Radical Markets: Uprooting Capitalism and Democracy for a Just Society
Eric A. Posner and E. Glen Weyl
Princeton University Press, 2018
xii + 337 pages
Radical Markets has at least one virtue. The book contains many unusual proposals, and I propose to concentrate on one of the strangest of these. Eric Posner, a legal scholar, and Glen Weyl, a principal researcher at Microsoft, call for speculative boldness, and they have given us that; but sound argument is another matter.
The authors agree with prevailing leftist dogma on one matter, but differ with it on another. They accept the conventional wisdom that inequality in the world economy is extreme. “Together, the trends of rising inequality and stagnating growth mean that typical citizens in wealthy countries are no longer living much better than their parents did. … These trends pose the same problem for the neoliberal economic consensus that stagflation posed for the Keynesian consensus before it. We were promised economic dynamism in exchange for inequality. We got the inequality, but dynamism is actually declining.”
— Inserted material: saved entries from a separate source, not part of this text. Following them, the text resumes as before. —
(** The three outcomes of a successful call. *)
Lemma set_contract_cases db now contract expected actor key digest c db' :
  set_contract db now contract expected actor key digest = Ok (c, db') ->
  (db' = db /\ exists e, e ∈ db_events db /\ ev_result e = RContract c /\ ev_request_digest e = digest /\
     ev_operation e = SetContract /\ ev_actor_project e = actor /\ ev_idempotency_key e = key) \/
  (c = contract /\ _event_replay db SetContract actor key digest = Ok None /\
   (exists t, ticket_of db (cr_ticket_id contract) = Some t /\ tk_from_project t = actor /\
      tk_kind t = REQUEST /\ is_terminal (tk_status t) = false /\
      (expected = 0 -> tk_status t ∈ [OPEN; IN_PROGRESS])) /\
   _validate_dependencies db contract actor = Ok tt /\
   revision_of db (cr_ticket_id contract) (cr_contract_revision contract) = None /\
   exists context event rows, _context_set_digest contract = Ok context /\ db' = record_contract rows contract event /\
     event = {| ev_operation := SetContract; ev_actor_project := actor; ev_ticket_id := cr_ticket_id contract;
                ev_idempotency_key := key; ev_request_digest := digest; ev_result := RContract contract |} /\
     match workflow_of db (cr_ticket_id contract) with
     | None => expected = 0 /\ cr_contract_revision contract = 1 /\
         rows = with_workflows db (db_workflows db ++ [new_workflow contract context now])
     | Some w => expected = wf_current_revision w /\ cr_contract_revision contract = wf_current_revision w + 1 /\
         rows = update_workflow db (cr_ticket_id contract) (amended_workflow contract context now)
     end).
Proof.
  unfold set_contract. intros (replay & R & H)%bind_Ok_inv. destruct replay as [[c0|b0]|]; [| done |].
  - injection H as -> <-. left. split; [done|]. unfold _event_replay in R.
    destruct (first _ (db_events db)) as [e|] eqn:F; [|done]. apply first_Some in F as [Fi Fp].
    apply bind_Ok_inv in R as (u & D%ensure_Ok & R). injection R as R. b2p. eauto 10.
  - right. destruct (ticket_of db (cr_ticket_id contract)) as [t|] eqn:T; [|done].
    apply bind_Ok_inv in H as (u1 & K%ensure_Ok & H). apply bind_Ok_inv in H as (u2 & A%ensure_Ok & H).
    apply bind_Ok_inv in H as (u3 & E%ensure_Ok & H). apply bind_Ok_inv in H as ([] & V & H).
    apply bind_Ok_inv in H as (context & X & H). apply bind_Ok_inv in H as (rows & W & H).
    apply bind_Ok_inv in H as (u4 & P%ensure_Ok & [= <- <-]).
    split; [done|]. split; [done|]. b2p. split.
    { exists t. split_and!; [done..|]. intros ->. cbn in E. by b2p. }
    split; [done|]. split; [by destruct (revision_of _ _ _)|].
    eexists context, _, rows. do 3 (split; [done|]).
    destruct (workflow_of db (cr_ticket_id contract)) as [w|];
      apply bind_Ok_inv in W as (u5 & Q%ensure_Ok & [= <-]); b2p; done.
Qed.

Lemma workflow_of_insert db w id : workflow_of (with_workflows db (db_workflows db ++ [w])) id =
  match workflow_of db id with
  | Some w' => Some w'
  | None => if wf_ticket_id w =? id then Some w else None
  end.
Proof. unfold workflow_of. cbn [db_workflows with_workflows]. by rewrite first_app. Qed.

Lemma workflow_of_record db contract event id : workflow_of (record_contract db contract event) id = workflow_of db id.
Proof. done. Qed.

(** The workflows after a revision was recorded: its own at that revision, the others as before. *)
Lemma set_contract_workflows db now contract expected actor key digest db' :
  set_contract db now contract expected actor key digest = Ok (contract, db') ->
  _event_replay db SetContract actor key digest = Ok None ->
  (forall id w, workflow_of db id = Some w -> exists w', workflow_of db' id = Some w' /\ wf_evolves w w' /\
     (id <> cr_ticket_id contract -> w' = w) /\
     (id = cr_ticket_id contract -> wf_current_revision w' = wf_current_revision w + 1)) /\
  exists w, workflow_of db' (cr_ticket_id contract) = Some w /\
    wf_current_revision w = cr_contract_revision contract /\ wf_claim_digest w = None.
Proof.
  intros H R. apply set_contract_cases in H as [(_ & e & Hi & He & Hd & Ho & Ha & Hk)|(_ & _ & _ & _ & _ & H)].
  { exfalso. unfold _event_replay in R. destruct (first _ (db_events db)) as [e'|] eqn:F.
    - apply bind_Ok_inv in R as (? & _ & R). discriminate.
    - rewrite first_None in F. apply F in Hi. rewrite !bool_decide_eq_true_2 in Hi by done. discriminate. }
  destruct H as (context & event & rows & _ & -> & _ & H). setoid_rewrite workflow_of_record.
  destruct (workflow_of db (cr_ticket_id contract)) as [w|] eqn:W.
  - destruct H as (_ & Hr & ->).
    assert (forall id, workflow_of (update_workflow db (cr_ticket_id contract) (amended_workflow contract context now)) id =
      match workflow_of db id with
      | Some w => Some (if wf_ticket_id w =? cr_ticket_id contract then amended_workflow contract context now w else w)
      | None => None
      end) as Q by (intros id; by apply workflow_of_update).
    setoid_rewrite Q. split.
    + intros id w0 W0. rewrite W0. pose proof (workflow_of_id _ _ _ W0) as I. subst id.
      destruct (Z.eqb_spec (wf_ticket_id w0) (cr_ticket_id contract)) as [E|E].
      * assert (w0 = w) as -> by congruence. eexists. split; [done|]. split.
        -- split; cbn; try lia; done || (left; lia).
        -- split; [done|]. intros _. cbn. lia.
      * exists w0. split; [done|]. split; [done|]. done.
    + rewrite W. rewrite (workflow_of_id _ _ _ W), Z.eqb_refl. eexists. split; [done|]. done.
  - destruct H as (_ & Hr & ->). setoid_rewrite workflow_of_insert. split.
    + intros id w0 W0. rewrite W0. exists w0. split; [done|]. split; [done|]. split; [done|].
      intros ->. congruence.
    + rewrite W. cbn. rewrite Z.eqb_refl. eexists. split; [done|]. cbn. by rewrite Hr.
Qed.

(** A recorded revision keeps the graph acyclic. *)
Lemma set_contract_graph db now contract expected actor key digest c db' :
  set_contract db now contract expected actor key digest = Ok (c, db') -> graph_ok db -> graph_ok db'.
Proof.
  intros H [G A]. destruct (set_contract_cases _ _ _ _ _ _ _ _ _ H) as
    [[-> _]|(-> & R & _ & V & P & context & event & rows & _ & Edb & _ & Hw)]; [by split|].
  destruct (set_contract_workflows _ _ _ _ _ _ _ _ H R) as [K1 (w1 & W1 & E1 & _)].
  set (T := cr_ticket_id contract) in *.
  assert (forall r, r ∈ db_dependencies db -> dr_ticket_id r = T ->
            dr_contract_revision r < cr_contract_revision contract) as Hold.
  { intros r (w & W & L)%G Ht. rewrite Ht in W. rewrite W in Hw. lia. }
  assert (db_dependencies db' = db_dependencies db ++
    map (fun d => {| dr_ticket_id := T; dr_contract_revision := cr_contract_revision contract; dr_upstream := d |})
        (cr_dependencies contract)) as Hdeps.
  { rewrite Edb. cbn [record_contract db_dependencies]. f_equal.
    destruct (workflow_of db T); destruct Hw as (_ & _ & ->); done. }
  split.
  - rewrite Hdeps. intros r [Hr|Hr]%elem_of_app.
    + apply G in Hr as (w & W & L). apply K1 in W as (w' & W' & Ev & _). exists w'. split; [done|].
      destruct Ev. lia.
    + change (map ?f ?l) with (f <$> l) in Hr. apply list_elem_of_fmap in Hr as (d & -> & _). cbn.
      exists w1. split; [done|]. lia.
  - unfold acyclic. refine (add_edges_acyclic (edge db) (edge db') T (map dd_ticket_id (cr_dependencies contract)) _ _ _).
    + exact A.
    + intros a b (r & Hr & C & <- & <-). unfold current_row in C. rewrite Hdeps in Hr.
      apply elem_of_app in Hr as [Hr|Hr].
      * left. destruct (G r Hr) as (w & W & L). destruct (K1 _ _ W) as (w' & W' & _ & Hne & He).
        rewrite W' in C. destruct (decide (dr_ticket_id r = T)) as [E|E].
        -- exfalso. rewrite E in W'. rewrite W1 in W'. injection W' as <-. apply Z.eqb_eq in C.
           specialize (Hold r Hr E). lia.
        -- split; [done|]. exists r. rewrite (Hne E) in C. split; [done|]. unfold current_row. by rewrite W.
      * right. change (map ?f ?l) with (f <$> l) in Hr. apply list_elem_of_fmap in Hr as (d & -> & Hd).
        cbn. split; [done|]. by apply (list_elem_of_fmap_2 dd_ticket_id).
    + intros d Hd. change (map ?f ?l) with (f <$> l) in Hd. apply list_elem_of_fmap in Hd as (d' & -> & Hd').
      by apply (validate_dependencies_Ok _ _ _ V d').
Qed.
Posner and Weyl do not discuss skeptics about the rise of inequality, such as Thomas Sowell and the authors of Anti-Piketty. Let us leave that point, vital as it is, to one side. They also fail to address this question: why is inequality bad? Like almost all egalitarians, they just assume that it is and proceed from there. Though they continually call for fresh thinking, they never question this prevailing shibboleth of our age. Radical Markets: Uproo... Best Price: $18.24 Buy New $17.42 (as of 07:40 EDT - Details)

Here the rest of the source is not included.